◆ **Action item**
Every line of the following records that includes "CheckMinimalDataPush" should be copied.
***
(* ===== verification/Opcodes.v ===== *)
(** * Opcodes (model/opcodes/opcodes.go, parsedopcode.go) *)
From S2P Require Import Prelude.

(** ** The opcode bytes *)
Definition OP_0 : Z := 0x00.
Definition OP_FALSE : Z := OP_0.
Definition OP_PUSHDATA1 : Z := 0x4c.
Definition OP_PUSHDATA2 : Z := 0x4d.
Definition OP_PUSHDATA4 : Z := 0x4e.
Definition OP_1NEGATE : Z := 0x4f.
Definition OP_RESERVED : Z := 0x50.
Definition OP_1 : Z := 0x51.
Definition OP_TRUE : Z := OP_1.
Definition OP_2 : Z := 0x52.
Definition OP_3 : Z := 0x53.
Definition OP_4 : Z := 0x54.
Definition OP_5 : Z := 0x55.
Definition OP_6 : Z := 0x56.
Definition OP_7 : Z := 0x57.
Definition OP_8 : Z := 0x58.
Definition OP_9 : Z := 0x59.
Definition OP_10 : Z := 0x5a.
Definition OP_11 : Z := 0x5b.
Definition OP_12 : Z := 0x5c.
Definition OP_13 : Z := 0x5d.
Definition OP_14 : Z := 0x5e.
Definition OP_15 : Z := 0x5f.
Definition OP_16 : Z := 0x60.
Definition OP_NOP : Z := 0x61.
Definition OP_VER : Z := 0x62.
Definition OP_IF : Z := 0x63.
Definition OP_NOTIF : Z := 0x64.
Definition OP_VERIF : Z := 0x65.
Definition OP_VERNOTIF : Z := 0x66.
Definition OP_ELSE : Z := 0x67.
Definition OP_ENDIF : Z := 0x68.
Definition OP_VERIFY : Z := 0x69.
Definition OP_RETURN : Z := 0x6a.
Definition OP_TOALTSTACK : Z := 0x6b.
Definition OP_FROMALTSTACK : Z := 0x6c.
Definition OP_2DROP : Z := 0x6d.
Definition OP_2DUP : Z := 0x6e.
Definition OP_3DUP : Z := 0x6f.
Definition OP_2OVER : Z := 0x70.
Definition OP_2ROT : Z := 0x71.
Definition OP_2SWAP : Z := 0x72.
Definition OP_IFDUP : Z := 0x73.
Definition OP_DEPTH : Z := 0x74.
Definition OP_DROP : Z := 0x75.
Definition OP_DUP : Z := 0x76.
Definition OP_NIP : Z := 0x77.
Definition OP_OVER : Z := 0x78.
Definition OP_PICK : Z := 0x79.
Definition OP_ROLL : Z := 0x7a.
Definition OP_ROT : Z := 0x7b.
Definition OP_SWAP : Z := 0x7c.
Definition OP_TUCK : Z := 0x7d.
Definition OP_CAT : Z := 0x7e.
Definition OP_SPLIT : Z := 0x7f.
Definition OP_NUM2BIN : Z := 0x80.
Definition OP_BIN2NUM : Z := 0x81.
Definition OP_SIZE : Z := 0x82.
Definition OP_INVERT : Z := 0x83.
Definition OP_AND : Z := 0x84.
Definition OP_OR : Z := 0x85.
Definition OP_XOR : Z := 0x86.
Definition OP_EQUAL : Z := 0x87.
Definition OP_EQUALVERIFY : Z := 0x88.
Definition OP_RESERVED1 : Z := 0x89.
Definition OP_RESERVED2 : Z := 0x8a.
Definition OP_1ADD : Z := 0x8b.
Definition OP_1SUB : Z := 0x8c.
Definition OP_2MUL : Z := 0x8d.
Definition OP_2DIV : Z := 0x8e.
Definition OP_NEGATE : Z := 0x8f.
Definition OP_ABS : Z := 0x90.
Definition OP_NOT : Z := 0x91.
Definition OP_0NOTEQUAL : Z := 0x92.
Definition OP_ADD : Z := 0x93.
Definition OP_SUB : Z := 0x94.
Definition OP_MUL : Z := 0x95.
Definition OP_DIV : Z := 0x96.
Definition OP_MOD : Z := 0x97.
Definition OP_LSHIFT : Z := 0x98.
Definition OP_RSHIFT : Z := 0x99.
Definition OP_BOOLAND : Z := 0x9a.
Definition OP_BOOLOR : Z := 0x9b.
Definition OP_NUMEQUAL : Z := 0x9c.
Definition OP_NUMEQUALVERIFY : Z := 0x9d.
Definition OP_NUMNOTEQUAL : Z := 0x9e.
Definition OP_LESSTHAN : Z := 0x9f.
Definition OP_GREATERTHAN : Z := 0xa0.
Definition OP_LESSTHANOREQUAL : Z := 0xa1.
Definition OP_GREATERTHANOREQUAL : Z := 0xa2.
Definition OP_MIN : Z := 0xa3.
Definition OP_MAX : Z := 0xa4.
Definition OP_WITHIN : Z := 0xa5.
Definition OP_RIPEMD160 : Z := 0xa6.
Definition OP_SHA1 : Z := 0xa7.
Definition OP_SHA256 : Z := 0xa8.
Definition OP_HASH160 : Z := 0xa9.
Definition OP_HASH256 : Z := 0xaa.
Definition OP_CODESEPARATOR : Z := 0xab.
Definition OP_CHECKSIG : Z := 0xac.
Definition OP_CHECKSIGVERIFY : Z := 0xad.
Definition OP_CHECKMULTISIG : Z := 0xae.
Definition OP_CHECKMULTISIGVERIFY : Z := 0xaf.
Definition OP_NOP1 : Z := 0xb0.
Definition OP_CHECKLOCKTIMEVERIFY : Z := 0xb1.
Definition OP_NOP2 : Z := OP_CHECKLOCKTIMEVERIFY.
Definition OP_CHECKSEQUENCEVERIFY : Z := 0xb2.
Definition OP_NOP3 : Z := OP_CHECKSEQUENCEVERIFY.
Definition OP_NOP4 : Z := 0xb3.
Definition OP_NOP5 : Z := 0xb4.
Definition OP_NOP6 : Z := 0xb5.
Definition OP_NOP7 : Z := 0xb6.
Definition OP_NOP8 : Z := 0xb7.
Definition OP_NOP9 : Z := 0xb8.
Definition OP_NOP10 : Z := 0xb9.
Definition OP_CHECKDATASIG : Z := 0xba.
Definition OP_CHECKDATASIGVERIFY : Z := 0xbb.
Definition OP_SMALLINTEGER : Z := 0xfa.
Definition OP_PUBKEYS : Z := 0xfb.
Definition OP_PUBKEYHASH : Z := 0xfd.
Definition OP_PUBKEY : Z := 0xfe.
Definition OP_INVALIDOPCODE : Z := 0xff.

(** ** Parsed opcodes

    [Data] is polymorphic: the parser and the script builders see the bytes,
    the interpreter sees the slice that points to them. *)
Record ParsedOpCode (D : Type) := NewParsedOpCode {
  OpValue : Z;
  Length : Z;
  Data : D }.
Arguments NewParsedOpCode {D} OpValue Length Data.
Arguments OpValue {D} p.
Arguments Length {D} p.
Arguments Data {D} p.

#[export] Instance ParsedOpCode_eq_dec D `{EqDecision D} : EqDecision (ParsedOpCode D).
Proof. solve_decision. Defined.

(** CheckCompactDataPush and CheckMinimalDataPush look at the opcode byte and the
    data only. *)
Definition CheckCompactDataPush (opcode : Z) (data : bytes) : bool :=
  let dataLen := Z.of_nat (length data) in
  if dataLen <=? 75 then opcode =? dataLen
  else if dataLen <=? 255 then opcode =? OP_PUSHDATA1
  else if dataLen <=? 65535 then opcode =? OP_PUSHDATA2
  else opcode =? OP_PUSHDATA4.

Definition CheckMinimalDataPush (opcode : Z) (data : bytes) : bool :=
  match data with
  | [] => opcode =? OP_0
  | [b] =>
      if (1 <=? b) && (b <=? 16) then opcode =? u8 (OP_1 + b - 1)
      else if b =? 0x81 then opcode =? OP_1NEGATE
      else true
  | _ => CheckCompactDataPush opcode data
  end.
***
◆ **Solution for this task**
(** CheckCompactDataPush and CheckMinimalDataPush look at the opcode byte and the
Definition CheckMinimalDataPush (opcode : Z) (data : bytes) : bool :=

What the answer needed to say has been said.